Per questo motivo, per capirli davvero, è nata MeowTalk, una nuova app che mira a migliorare la comunicazione tra gatto e padrone. L’app consente infatti di identificare meglio le esigenze del proprio gatto registrare e abbinando i miagolii e le fusa a 9 richieste/atteggiamenti base universali, come “Ho fame”, “Ho sete”, “Ho paura”, “Sono innamorato”. Gli umani potranno registrare il miagolio del loro gatto e segnare a cosa corrisponde.

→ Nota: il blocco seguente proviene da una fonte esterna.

(** C8: in a run that misses the cache and then downloads, extracts and
    stores, the lookup made right after the store, with the same key, hits
    (by the contract of the tool cache) and the run succeeds; if that
    lookup still misses, the run fails with the inconsistency as its error,
    after exactly one download and two lookups: nothing is retried. *)
Theorem relookup_after_store `{Host} {W : Type} `{Collaborators W} :
  (cache_contract W ->
   forall (w : W) d key p,
     In (d, key, inr p) (stores (trace (task w))) ->
     exists miss p',
       lookups (trace (task w)) = [(key, inr miss); (key, inr (Some p'))] /\
       truthy miss = false /\ p' <> "" /\
       variables (trace (task w)) =
         [(FLUTTER_TOOL_PATH_ENV_VAR,
           path_join_strings [p'; FLUTTER_EXE_RELATIVEPATH])] /\
       results (trace (task w)) = [(Succeeded, Msg "Installed")]) /\
  (forall (w : W) key,
     lookups (trace (task w)) !! 1%nat = Some (key, inr None) ->
     (exists e, CacheInconsistencyError e /\ run_failed (trace (task w)) e) /\
     length (lookups (trace (task w))) = 2%nat /\
     length (List.filter is_download (requests (trace (task w)))) = 1%nat).
Proof.
  unfold CacheInconsistencyError, run_failed. split.
  - intros Hcache w d key p. unfold task, run_catch.
    exec main w.
    all: intros Hstore; try done.
    all: destruct Hstore as [Hstore|[]]; simplify_eq.
    all: use_contract Hcache; simplify_eq.
    all: eexists _, _; repeat split; [by apply negb_true_iff|done].
  - intros w key. unfold task, run_catch.
    exec main w.
    all: intros Hmiss; simplify_eq.
    all: split; [by eexists|done].
Qed.

Lemma relookup_after_store_witness :
  let key := ("Flutter", "1.2.3", "linux") in
  let w := scenario_world "stable" "latest" ∅ in
  (exists miss p',
     lookups (trace (replay world_handle w))
       = [(key, inr miss); (key, inr (Some p'))] /\
     truthy miss = false /\ p' <> "" /\
     variables (trace (replay world_handle w)) =
       [(FLUTTER_TOOL_PATH_ENV_VAR,
         posix_join [p'; FLUTTER_EXE_RELATIVEPATH])] /\
     results (trace (replay world_handle w)) = [(Succeeded, Msg "Installed")])
  /\
  ((exists e, CacheInconsistencyError e /\
              run_failed (trace (replay lossy_handle w)) e) /\
   length (lookups (trace (replay lossy_handle w))) = 2%nat /\
   length (List.filter is_download
             (requests (trace (replay lossy_handle w)))) = 1%nat).
Proof.
  cbv zeta. split.
  - apply (proj1 (@relookup_after_store linux_host World world_handle)
             world_handle_contract
             (scenario_world "stable" "latest" ∅)
             "/tmp/download-u.unzipped" ("Flutter", "1.2.3", "linux")
             "/cache/Flutter/1.2.3/linux").
    vm_compute. left. reflexivity.
  - apply (proj2 (@relookup_after_store linux_host World lossy_handle)
             (scenario_world "stable" "latest" ∅)
             ("Flutter", "1.2.3", "linux")).
    vm_compute. reflexivity.
Defined.

(** C9: every cache lookup and every cache store of a run uses the version
    field of the release record the request resolved to as the version of
    its key, with tool name "Flutter" and the host architecture; a request
    for "latest" is looked up and stored under the version of the record it
    resolved to. *)
Theorem cache_keys_use_resolved_version `{Host} {W : Type} `{Collaborators W}
    (w : W) (key : CacheKey) :
  let tr := trace (task w) in
  In key (cache_keys tr) ->
  exists releaseData channel version item,
    parsed tr = [releaseData] /\
    inputs_read tr = [("channel", channel); ("version", version)] /\
    select_release releaseData channel version = Some (Some item) /\
    key = (FLUTTER_TOOL_NAME, Release.version item, findArchitecture).
Proof.
  cbv zeta. unfold task, run_catch, select_release.
  exec main w.
  all: intros Hkey; repeat destruct Hkey as [<-|Hkey]; try done.
  all: eexists _, _, _, _; repeat split.
  all: rewrite_version_test.
  all: cbn; match goal with Hf : List.find _ _ = _ |- _ => by rewrite Hf end.
Qed.

Lemma cache_keys_use_resolved_version_witness :
  let tr := trace (replay world_handle (scenario_world "stable" "latest" ∅)) in
  cache_keys tr = [("Flutter", "1.2.3", "linux"); ("Flutter", "1.2.3", "linux");
                   ("Flutter", "1.2.3", "linux")] /\
  exists releaseData channel version item,
    parsed tr = [releaseData] /\
    inputs_read tr = [("channel", channel); ("version", version)] /\
    select_release releaseData channel version = Some (Some item) /\
    ("Flutter", "1.2.3", "linux")
      = (FLUTTER_TOOL_NAME, Release.version item, @findArchitecture linux_host).
Proof.
  cbv zeta. split; [vm_compute; reflexivity|].
  apply (@cache_keys_use_resolved_version linux_host World world_handle
           (scenario_world "stable" "latest" ∅) ("Flutter", "1.2.3", "linux")).
  vm_compute. left. reflexivity.
Defined.

(** C10: the channel argument of downloadAndCacheSdk changes nothing: the
    program is the same for every channel, and whatever the URL and the
    channel, the only cache key it uses is ("Flutter", version,
    architecture), so releases of one version and architecture on different
    channels share one cache entry. *)
Theorem channel_unused `{Host} (versionSpec arch : string) :
  (forall downloadUrl channel channel',
     downloadAndCacheSdk downloadUrl versionSpec channel arch =
     downloadAndCacheSdk downloadUrl versionSpec channel' arch) /\
  (forall {W : Type} `{Collaborators W} (w : W) downloadUrl channel key,
     In key (cache_keys (trace (run
        (downloadAndCacheSdk downloadUrl versionSpec channel arch) w))) ->
     key = (FLUTTER_TOOL_NAME, versionSpec, arch)).
Proof.
  split; [done|]. intros W C w downloadUrl channel key.
  exec (downloadAndCacheSdk downloadUrl versionSpec channel arch) w.
  all: intros Hkey; repeat destruct Hkey as [<-|Hkey]; done.
Qed.

Lemma channel_unused_witness :
  let w := scenario_world "stable" "latest" ∅ in
  let store channel url :=
    cache_keys (trace (@run World world_handle unit
      (@downloadAndCacheSdk linux_host url "1.2.3" channel "linux") w)) in
  store "stable" "https://example.org/releases/a.zip"
    = [("Flutter", "1.2.3", "linux")] /\
  store "beta" "https://example.org/releases/b.tar.xz"
    = [("Flutter", "1.2.3", "linux")] /\
  ("Flutter", "1.2.3", "linux") = (FLUTTER_TOOL_NAME, "1.2.3", "linux").
Proof.
  cbv zeta. split; [vm_compute; reflexivity|]. split; [vm_compute; reflexivity|].
  apply (proj2 (@channel_unused linux_host "1.2.3" "linux") World world_handle
           (scenario_world "stable" "latest" ∅)
           "https://example.org/releases/b.tar.xz" "beta").
  vm_compute. left. reflexivity.
Defined.

(** C5: after the download, a URL that ends in ".zip" is extracted by
    [extractZip] on the downloaded file and the tar path is not entered; any
    other URL is never unzipped: the task reads the agent's temp root,
    draws a new identifier, creates the directory named by the two and runs
    tar on the downloaded file with that directory as target. *)
Theorem archive_dispatch `{Host} {W : Type} `{Collaborators W}
    (downloadUrl versionSpec channel arch : string) (w w1 : W)
    (bundleZip : string) :
  handle (Tool_downloadTool downloadUrl) w = (inr bundleZip, w1) ->
  let rq := requests (trace (run
              (downloadAndCacheSdk downloadUrl versionSpec channel arch) w)) in
  if endsWith downloadUrl ".zip"
  then (exists rest,
          rq = RqDownload downloadUrl :: RqExtractZip bundleZip :: rest) /\
       List.filter is_tar_path rq = []
  else List.filter is_unzip rq = [] /\
       forall root u (w2 w3 w4 : W),
         handle (Task_getVariable "Agent.TempDirectory") w1
           = (inr (Some root), w2) ->
         handle Uuidv4 w2 = (inr u, w3) ->
         handle (Task_mkdirP (path_join_strings [root; u])) w3
           = (inr tt, w4) ->
         exists rest,
           rq = [RqDownload downloadUrl;
                 RqVariable "Agent.TempDirectory";
                 RqUuid;
                 RqMkdirP (path_join_strings [root; u]);
                 RqExec "tar" ["-xJC"; path_join_strings [root; u];
                               "-f"; bundleZip]] ++ rest.
Proof.
  intros Hdl. cbv zeta.
  exec (downloadAndCacheSdk downloadUrl versionSpec channel arch) w.
  all: same_answers.
  all: try (split; [by eexists|done]).
  all: split; [done|]; intros root u w2' w3' w4' Hroot Hu Hmk; same_answers.
  all: by eexists.
Qed.

Lemma archive_dispatch_witness :
  let w := scenario_world "stable" "latest" ∅ in
  let zip := "https://example.org/releases/a.zip" in
  let xz := "https://example.org/releases/b.tar.xz" in
  let rq url :=
    requests (trace (@run World world_handle unit
      (@downloadAndCacheSdk linux_host url "1.2.3" "stable" "linux") w)) in
  ((exists rest,
      rq zip = RqDownload zip :: RqExtractZip "/tmp/download-u" :: rest) /\
   List.filter is_tar_path (rq zip) = []) /\
  (exists rest,
     rq xz = [RqDownload xz;
              RqVariable "Agent.TempDirectory";
              RqUuid;
              RqMkdirP "/agent/tmp/uu";
              RqExec "tar" ["-xJC"; "/agent/tmp/uu"; "-f"; "/tmp/download-u"]]
             ++ rest).
Proof.
  cbv zeta.
  set (w := scenario_world "stable" "latest" ∅).
  set (w1 := (next_uuid w).2).
  set (w3 := (next_uuid w1).2).
  split.
  - assert (Hdl : @handle World world_handle _
                    (Tool_downloadTool "https://example.org/releases/a.zip") w
                  = (inr "/tmp/download-u", w1))
      by (vm_compute; reflexivity).
    exact (@archive_dispatch linux_host World world_handle
             "https://example.org/releases/a.zip" "1.2.3" "stable" "linux"
             w w1 "/tmp/download-u" Hdl).
  - assert (Hdl : @handle World world_handle _
                    (Tool_downloadTool "https://example.org/releases/b.tar.xz") w
                  = (inr "/tmp/download-u", w1))
      by (vm_compute; reflexivity).
    apply (proj2 (@archive_dispatch linux_host World world_handle
             "https://example.org/releases/b.tar.xz" "1.2.3" "stable" "linux"
             w w1 "/tmp/download-u" Hdl) "/agent/tmp" "uu" w1 w3 w3).
    + vm_compute. reflexivity.
    + vm_compute. reflexivity.
    + vm_compute. reflexivity.
Defined.

(** End-to-end scenario 1: the stable channel's latest release, on an empty
    cache. *)
Example scenario_1 :
  let tr := trace (replay world_handle (scenario_world "stable" "latest" ∅)) in
  requests tr =
    [RqGet manifest_url;
     RqParse "manifest";
     RqInput "channel" true;
     RqInput "version" true;
     RqFind ("Flutter", "1.2.3", "linux");
     RqDownload "https://example.org/releases/a.zip";
     RqExtractZip "/tmp/download-u";
     RqCacheDir "/tmp/download-u.unzipped" ("Flutter", "1.2.3", "linux");
     RqFind ("Flutter", "1.2.3", "linux")] /\
  variables tr = [("FlutterToolPath", "/cache/Flutter/1.2.3/linux/flutter/bin")] /\
  results tr = [(Succeeded, Msg "Installed")].
Proof. vm_compute. done. Qed.

(** * Further properties of the task *)

(** ** Archives *)

Lemma substring_all (s : string) : substring 0 (String.length s) s = s.
Proof. induction s as [|c s IH]; cbn; [done|]. by rewrite IH. Qed.

Lemma append_cons (c : Ascii.ascii) (a b : string) :
  String c a +:+ b = String c (a +:+ b).
Proof. reflexivity. Qed.

Lemma substring_suffix (pre suf : string) :
  substring (String.length pre) (String.length suf) (pre +:+ suf) = suf.
Proof.
  induction pre as [|c pre IH]; [apply substring_all|].
  rewrite append_cons. exact IH.
Qed.

Lemma substring_split (s : string) (k : nat) :
  (k <= String.length s)%nat ->
  s = substring 0 k s +:+ substring k (String.length s - k) s.
Proof.
  revert k; induction s as [|c s IH]; intros [|k] Hk; cbn in *.
  - done.
  - lia.
  - by rewrite substring_all.
  - rewrite append_cons. f_equal. apply IH. lia.
Qed.

Lemma length_append (a b : string) :
  String.length (a +:+ b) = (String.length a + String.length b)%nat.
Proof.
  induction a as [|c a IH]; [done|]. rewrite append_cons. cbn. by rewrite IH.
Qed.

Lemma endsWith_iff (s suffix : string) :
  endsWith s suffix = true <-> exists pre, s = pre +:+ suffix.
Proof.
  unfold endsWith. rewrite andb_true_iff, Nat.leb_le, String.eqb_eq. split.
  - intros [Hle Hsub].
    exists (substring 0 (String.length s - String.length suffix) s).
    pose proof (substring_split s (String.length s - String.length suffix)
                  ltac:(lia)) as Hs.
    replace (String.length s - (String.length s - String.length suffix))%nat
      with (String.length suffix) in Hs by lia.
    by rewrite Hsub in Hs.
  - intros [pre ->]. rewrite length_append. split; [lia|].
    replace (String.length pre + String.length suffix - String.length suffix)%nat
      with (String.length pre) by lia.
    apply substring_suffix.
Qed.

Ad esempio se il gatto del sig. Rossi ha mal di pancia e miagola soffrendo, bisognerà registrare il miagolio e una volta scoperta la causa, può affiancarla alla registrazione fatta. In questo modo, ad una ipotetica signora Bianche che ha il medesimo problema, le basterà far ascoltare il miagolio all’applicazione e questa le dirà, secondo l’esperienza maturata, che si tratta di dolore di pancia.
Pertanto MeowTalk non traduce i versi dell’animale letteralmente, ma mira piuttosto a facilitare la loro comprensione in generale, mantenendo in memoria le frequenze dei miagolii con i rispettivi significati. MeowTalk è scaricabile gratuitamente su Apple Store e Google Play Store, ma l’accesso completo a tutte le sue funzioni è disponibile solo a pagamento.